=== Task brief ===
Take the material below and reproduce, word for word, only the lines from the line with "let apiKey := jtrim (rs_apiKey spec) in" through the line with "ee_listenPort := listenPort;".

=== Material for this task ===
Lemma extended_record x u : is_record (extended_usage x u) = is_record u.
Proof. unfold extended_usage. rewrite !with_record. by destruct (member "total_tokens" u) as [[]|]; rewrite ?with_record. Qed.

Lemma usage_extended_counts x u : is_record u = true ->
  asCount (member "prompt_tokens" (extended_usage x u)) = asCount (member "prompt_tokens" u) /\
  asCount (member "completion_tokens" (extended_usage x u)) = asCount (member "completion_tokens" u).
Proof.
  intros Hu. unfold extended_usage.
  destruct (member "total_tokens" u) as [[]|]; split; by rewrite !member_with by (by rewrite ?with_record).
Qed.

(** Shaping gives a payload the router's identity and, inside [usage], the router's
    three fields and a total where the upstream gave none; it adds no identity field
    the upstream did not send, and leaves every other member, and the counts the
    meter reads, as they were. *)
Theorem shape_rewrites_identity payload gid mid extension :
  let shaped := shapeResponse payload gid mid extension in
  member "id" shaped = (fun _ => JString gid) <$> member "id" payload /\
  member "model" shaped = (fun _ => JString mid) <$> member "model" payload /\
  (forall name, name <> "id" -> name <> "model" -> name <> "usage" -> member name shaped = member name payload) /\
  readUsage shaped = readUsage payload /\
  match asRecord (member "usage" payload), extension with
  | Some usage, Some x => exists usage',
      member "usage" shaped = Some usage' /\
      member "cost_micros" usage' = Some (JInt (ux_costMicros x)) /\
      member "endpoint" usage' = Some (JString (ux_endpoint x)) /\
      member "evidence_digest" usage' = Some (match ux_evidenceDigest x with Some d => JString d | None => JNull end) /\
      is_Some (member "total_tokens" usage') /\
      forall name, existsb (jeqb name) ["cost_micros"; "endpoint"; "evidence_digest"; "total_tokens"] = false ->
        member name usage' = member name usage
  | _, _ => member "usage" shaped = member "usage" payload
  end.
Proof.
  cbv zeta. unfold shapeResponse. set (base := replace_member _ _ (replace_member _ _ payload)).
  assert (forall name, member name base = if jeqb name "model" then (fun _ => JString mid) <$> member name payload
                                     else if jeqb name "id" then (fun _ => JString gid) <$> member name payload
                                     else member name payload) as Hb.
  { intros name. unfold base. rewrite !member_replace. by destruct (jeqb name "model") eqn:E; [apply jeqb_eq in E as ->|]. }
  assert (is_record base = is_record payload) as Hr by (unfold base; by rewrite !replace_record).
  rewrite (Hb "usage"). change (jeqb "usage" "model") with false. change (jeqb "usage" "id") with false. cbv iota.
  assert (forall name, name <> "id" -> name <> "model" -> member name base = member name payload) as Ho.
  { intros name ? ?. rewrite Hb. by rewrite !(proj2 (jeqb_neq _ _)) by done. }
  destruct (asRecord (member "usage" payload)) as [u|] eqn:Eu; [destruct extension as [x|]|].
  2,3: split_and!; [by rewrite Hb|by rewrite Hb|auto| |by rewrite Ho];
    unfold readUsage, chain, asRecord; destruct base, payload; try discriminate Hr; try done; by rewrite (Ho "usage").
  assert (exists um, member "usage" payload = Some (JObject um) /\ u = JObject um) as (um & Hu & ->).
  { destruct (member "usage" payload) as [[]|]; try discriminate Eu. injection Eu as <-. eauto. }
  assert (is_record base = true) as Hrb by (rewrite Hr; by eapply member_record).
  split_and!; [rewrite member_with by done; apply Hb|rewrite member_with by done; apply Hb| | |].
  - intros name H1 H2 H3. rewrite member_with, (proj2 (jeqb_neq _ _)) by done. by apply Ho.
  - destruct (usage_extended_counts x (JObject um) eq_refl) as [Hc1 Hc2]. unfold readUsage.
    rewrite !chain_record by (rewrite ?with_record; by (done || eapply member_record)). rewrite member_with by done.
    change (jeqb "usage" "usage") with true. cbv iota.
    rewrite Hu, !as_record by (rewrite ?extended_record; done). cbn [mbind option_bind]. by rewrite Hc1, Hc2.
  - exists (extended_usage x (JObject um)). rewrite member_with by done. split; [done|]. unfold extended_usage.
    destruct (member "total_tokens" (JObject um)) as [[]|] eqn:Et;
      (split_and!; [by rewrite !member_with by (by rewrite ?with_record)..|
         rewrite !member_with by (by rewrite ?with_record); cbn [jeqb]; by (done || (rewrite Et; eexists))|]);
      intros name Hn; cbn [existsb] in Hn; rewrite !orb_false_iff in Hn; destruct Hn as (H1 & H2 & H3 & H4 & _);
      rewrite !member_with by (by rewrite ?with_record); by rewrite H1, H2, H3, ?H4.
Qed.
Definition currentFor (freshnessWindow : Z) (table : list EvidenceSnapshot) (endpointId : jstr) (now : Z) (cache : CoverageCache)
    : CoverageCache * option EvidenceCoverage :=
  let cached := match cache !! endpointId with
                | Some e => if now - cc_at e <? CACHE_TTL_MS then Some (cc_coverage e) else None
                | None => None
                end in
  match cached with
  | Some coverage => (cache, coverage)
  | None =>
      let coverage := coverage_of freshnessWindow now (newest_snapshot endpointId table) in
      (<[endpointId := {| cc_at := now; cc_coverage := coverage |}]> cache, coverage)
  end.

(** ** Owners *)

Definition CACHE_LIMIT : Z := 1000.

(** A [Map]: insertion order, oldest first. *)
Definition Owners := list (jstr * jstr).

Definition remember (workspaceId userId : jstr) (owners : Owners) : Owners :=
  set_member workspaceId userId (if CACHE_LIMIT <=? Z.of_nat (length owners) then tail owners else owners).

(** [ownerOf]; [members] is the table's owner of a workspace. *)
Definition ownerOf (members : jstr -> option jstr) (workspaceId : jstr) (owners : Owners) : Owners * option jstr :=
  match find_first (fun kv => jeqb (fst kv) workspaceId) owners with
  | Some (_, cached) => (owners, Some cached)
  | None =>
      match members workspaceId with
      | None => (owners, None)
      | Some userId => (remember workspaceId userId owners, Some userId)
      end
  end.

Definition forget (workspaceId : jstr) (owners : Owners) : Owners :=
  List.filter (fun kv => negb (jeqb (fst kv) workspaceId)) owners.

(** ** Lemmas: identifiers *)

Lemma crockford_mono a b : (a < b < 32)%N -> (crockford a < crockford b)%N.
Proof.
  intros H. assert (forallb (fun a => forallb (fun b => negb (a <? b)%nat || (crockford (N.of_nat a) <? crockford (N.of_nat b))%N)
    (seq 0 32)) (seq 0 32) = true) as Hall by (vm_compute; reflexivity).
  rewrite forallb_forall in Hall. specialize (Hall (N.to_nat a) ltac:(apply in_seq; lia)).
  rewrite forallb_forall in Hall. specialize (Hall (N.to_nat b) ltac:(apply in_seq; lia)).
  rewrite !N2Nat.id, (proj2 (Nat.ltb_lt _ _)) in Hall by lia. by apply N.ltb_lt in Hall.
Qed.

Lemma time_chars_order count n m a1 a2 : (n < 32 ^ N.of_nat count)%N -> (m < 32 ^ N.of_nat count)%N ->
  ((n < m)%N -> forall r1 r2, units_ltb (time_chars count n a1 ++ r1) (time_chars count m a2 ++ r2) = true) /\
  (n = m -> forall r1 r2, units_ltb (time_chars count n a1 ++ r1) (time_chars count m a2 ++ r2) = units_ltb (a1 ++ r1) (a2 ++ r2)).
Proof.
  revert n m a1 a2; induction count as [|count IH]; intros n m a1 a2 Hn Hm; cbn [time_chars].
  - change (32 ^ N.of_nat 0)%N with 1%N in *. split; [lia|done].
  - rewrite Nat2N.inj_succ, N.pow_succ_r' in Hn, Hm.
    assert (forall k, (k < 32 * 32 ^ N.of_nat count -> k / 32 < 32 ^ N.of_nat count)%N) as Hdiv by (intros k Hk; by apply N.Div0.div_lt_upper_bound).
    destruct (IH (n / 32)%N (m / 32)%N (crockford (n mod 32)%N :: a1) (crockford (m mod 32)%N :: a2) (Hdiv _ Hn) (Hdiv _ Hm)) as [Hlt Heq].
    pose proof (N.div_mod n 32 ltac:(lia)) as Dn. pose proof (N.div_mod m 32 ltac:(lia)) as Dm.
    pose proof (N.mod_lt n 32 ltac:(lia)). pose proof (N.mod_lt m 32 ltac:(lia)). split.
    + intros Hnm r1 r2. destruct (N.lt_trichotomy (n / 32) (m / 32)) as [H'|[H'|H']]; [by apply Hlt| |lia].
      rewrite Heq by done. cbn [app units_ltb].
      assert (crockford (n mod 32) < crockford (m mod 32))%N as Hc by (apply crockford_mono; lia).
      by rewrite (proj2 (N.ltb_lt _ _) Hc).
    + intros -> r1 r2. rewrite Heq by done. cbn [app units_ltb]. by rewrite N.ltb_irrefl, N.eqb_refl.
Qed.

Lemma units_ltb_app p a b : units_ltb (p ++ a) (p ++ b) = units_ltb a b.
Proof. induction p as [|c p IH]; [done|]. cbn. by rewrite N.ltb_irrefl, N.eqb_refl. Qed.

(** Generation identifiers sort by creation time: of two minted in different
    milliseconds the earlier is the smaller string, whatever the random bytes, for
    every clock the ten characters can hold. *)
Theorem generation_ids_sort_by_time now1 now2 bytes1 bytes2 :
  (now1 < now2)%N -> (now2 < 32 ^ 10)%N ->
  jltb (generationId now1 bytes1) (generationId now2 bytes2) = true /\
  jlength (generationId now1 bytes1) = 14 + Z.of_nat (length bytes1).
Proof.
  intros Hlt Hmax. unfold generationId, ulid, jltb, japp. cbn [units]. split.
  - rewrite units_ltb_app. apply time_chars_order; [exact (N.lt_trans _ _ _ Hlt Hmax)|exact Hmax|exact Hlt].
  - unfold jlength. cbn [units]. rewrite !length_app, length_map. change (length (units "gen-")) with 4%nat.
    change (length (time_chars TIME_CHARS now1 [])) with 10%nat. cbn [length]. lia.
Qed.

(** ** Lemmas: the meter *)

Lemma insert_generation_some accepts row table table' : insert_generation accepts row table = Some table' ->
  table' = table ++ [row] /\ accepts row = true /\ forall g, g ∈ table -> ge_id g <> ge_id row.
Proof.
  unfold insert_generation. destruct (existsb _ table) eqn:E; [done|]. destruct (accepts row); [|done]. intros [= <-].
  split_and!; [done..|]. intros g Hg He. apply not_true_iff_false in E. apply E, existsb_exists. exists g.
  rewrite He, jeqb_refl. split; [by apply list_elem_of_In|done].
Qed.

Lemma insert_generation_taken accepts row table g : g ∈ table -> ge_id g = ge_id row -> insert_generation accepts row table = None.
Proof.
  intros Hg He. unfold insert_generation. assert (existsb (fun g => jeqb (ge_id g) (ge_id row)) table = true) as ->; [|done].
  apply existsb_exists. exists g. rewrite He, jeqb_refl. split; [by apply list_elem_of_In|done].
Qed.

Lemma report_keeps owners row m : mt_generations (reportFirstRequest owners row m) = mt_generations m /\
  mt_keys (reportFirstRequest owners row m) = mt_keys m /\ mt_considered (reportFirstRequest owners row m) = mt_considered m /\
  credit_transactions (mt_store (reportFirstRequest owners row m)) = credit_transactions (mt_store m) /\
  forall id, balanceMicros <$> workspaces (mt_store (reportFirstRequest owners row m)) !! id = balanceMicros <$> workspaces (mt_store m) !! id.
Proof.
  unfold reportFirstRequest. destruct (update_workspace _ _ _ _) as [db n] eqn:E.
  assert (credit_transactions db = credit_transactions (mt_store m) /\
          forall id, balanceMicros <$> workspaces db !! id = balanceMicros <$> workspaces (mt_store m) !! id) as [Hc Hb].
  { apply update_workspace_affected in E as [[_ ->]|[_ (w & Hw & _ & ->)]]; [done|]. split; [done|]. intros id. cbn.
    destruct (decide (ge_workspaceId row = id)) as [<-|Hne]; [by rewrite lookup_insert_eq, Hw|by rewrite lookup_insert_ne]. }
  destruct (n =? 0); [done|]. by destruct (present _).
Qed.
* * *
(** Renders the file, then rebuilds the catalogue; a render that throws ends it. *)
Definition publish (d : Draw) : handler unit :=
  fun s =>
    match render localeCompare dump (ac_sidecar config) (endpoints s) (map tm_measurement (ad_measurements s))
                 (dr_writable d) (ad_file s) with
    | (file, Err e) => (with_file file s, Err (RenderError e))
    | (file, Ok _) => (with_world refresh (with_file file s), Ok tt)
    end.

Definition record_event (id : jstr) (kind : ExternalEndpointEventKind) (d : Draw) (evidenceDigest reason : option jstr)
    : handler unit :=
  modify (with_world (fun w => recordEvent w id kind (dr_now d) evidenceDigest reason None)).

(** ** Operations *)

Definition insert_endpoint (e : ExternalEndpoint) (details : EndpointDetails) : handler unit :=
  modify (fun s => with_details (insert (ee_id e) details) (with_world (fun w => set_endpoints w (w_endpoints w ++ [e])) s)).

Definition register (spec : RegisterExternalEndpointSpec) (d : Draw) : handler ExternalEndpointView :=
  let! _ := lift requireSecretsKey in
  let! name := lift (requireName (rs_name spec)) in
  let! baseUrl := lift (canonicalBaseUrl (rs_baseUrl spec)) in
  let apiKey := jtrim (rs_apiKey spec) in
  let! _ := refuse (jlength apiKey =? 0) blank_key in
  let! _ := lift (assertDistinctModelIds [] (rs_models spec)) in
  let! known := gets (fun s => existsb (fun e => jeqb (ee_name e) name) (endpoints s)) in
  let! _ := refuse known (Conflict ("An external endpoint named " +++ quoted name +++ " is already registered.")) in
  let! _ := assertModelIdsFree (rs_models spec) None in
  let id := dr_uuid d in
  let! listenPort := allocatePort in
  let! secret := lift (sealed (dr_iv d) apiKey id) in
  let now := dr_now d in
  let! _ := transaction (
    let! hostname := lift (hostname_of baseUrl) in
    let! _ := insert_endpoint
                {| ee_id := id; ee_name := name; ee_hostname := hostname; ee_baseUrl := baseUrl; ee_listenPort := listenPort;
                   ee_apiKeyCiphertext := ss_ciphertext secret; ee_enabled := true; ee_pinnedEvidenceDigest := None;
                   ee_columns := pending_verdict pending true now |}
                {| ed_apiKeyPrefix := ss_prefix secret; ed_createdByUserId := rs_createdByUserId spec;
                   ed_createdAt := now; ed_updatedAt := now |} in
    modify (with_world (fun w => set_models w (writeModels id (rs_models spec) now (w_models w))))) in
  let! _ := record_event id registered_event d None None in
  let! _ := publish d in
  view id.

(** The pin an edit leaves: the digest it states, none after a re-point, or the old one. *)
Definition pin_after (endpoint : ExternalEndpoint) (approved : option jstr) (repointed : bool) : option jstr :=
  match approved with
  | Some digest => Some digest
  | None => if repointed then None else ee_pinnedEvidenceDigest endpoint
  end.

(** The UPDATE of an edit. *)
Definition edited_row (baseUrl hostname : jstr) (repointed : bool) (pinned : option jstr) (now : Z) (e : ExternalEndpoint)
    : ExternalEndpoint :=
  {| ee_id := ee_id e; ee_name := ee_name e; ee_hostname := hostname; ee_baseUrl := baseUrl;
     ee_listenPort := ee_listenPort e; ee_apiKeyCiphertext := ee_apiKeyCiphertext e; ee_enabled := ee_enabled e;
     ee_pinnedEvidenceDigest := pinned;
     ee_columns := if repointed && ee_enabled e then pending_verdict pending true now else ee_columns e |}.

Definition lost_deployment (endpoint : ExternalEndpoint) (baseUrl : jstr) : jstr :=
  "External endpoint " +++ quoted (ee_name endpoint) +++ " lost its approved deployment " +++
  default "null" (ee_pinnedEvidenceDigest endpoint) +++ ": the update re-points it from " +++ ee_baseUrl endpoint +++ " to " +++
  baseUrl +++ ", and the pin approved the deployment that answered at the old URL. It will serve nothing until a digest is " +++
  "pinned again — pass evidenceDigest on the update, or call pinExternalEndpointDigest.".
---
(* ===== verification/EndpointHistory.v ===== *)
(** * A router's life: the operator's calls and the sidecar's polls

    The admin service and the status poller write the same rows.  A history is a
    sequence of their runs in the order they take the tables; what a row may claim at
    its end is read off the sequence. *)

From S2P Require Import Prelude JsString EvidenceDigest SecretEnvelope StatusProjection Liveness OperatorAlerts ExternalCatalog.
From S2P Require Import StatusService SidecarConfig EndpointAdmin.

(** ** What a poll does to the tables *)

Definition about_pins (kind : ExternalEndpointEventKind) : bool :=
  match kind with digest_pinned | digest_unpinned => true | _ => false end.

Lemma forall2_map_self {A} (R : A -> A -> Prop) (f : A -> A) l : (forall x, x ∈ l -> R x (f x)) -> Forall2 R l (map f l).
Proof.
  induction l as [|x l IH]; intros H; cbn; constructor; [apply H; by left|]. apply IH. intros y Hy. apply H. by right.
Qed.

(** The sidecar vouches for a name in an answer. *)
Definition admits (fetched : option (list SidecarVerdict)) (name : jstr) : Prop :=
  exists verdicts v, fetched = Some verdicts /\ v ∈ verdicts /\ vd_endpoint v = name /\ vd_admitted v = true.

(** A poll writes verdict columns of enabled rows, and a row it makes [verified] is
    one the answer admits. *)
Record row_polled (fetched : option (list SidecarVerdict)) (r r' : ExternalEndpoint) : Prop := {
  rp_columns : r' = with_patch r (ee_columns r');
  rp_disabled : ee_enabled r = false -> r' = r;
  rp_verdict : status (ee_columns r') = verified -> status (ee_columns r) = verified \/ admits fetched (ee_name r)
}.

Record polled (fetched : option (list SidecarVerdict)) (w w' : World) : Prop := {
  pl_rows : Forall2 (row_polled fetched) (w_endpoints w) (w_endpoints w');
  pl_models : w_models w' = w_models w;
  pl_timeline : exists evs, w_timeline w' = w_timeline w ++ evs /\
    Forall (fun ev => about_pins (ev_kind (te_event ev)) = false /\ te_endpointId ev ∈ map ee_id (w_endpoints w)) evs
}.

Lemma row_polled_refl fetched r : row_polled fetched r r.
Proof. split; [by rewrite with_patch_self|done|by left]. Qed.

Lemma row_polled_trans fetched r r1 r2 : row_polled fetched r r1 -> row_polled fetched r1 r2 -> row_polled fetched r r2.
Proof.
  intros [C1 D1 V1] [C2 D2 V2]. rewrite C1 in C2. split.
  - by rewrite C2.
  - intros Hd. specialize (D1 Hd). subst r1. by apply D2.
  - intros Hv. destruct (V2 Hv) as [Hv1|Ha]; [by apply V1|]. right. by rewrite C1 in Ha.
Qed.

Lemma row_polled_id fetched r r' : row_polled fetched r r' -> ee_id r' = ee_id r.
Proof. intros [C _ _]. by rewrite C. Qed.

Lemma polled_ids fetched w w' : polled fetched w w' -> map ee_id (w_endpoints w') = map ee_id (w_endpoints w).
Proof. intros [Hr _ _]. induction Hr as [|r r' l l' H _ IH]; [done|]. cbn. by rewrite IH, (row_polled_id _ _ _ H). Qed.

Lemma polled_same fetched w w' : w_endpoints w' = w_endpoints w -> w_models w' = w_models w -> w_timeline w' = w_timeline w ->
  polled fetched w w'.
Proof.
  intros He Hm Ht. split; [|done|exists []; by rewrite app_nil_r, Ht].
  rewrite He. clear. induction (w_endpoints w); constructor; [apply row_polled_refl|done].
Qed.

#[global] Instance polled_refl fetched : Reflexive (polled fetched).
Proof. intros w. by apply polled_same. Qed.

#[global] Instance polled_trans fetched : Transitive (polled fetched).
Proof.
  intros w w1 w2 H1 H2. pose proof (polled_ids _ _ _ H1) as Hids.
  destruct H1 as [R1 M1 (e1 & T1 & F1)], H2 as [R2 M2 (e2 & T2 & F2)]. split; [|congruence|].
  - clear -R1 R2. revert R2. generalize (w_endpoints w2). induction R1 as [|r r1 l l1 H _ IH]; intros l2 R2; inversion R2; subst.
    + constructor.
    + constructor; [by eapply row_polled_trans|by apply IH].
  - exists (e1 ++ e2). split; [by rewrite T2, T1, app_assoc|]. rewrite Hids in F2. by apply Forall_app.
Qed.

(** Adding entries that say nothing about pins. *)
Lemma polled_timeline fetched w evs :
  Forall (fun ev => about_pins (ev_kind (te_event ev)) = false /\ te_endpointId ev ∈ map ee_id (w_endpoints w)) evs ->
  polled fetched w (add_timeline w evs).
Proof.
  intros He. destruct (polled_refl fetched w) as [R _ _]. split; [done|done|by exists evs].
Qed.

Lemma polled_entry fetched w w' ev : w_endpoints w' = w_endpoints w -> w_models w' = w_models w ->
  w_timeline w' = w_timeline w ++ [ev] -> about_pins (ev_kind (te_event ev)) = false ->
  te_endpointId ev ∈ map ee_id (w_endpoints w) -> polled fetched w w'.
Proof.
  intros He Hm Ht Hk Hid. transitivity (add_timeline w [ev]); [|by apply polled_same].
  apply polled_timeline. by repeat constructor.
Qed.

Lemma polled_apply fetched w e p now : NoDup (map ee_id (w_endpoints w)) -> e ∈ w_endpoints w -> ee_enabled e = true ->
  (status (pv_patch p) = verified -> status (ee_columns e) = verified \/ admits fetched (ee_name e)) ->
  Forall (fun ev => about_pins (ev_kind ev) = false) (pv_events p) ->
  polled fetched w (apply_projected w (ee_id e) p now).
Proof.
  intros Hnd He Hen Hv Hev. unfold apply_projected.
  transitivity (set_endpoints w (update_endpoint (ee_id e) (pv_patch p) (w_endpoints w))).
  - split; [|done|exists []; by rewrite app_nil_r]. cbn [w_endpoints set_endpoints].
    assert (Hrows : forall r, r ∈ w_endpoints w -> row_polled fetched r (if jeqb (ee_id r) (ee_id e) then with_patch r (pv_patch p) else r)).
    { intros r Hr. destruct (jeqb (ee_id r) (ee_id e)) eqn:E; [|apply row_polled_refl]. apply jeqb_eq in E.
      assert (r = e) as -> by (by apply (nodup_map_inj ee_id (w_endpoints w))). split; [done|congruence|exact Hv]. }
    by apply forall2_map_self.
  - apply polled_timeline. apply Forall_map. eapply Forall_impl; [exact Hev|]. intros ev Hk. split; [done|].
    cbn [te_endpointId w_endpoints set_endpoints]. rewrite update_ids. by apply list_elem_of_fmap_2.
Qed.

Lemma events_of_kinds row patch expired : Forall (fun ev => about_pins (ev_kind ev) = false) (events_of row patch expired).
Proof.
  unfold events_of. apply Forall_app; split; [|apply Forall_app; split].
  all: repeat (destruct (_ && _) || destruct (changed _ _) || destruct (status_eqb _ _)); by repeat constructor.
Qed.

=== Answer box ===
  let apiKey := jtrim (rs_apiKey spec) in
  let! _ := refuse (jlength apiKey =? 0) blank_key in
  let! _ := lift (assertDistinctModelIds [] (rs_models spec)) in
  let! known := gets (fun s => existsb (fun e => jeqb (ee_name e) name) (endpoints s)) in
  let! _ := refuse known (Conflict ("An external endpoint named " +++ quoted name +++ " is already registered.")) in
  let! _ := assertModelIdsFree (rs_models spec) None in
  let id := dr_uuid d in
  let! listenPort := allocatePort in
  let! secret := lift (sealed (dr_iv d) apiKey id) in
  let now := dr_now d in
  let! _ := transaction (
    let! hostname := lift (hostname_of baseUrl) in
    let! _ := insert_endpoint
                {| ee_id := id; ee_name := name; ee_hostname := hostname; ee_baseUrl := baseUrl; ee_listenPort := listenPort;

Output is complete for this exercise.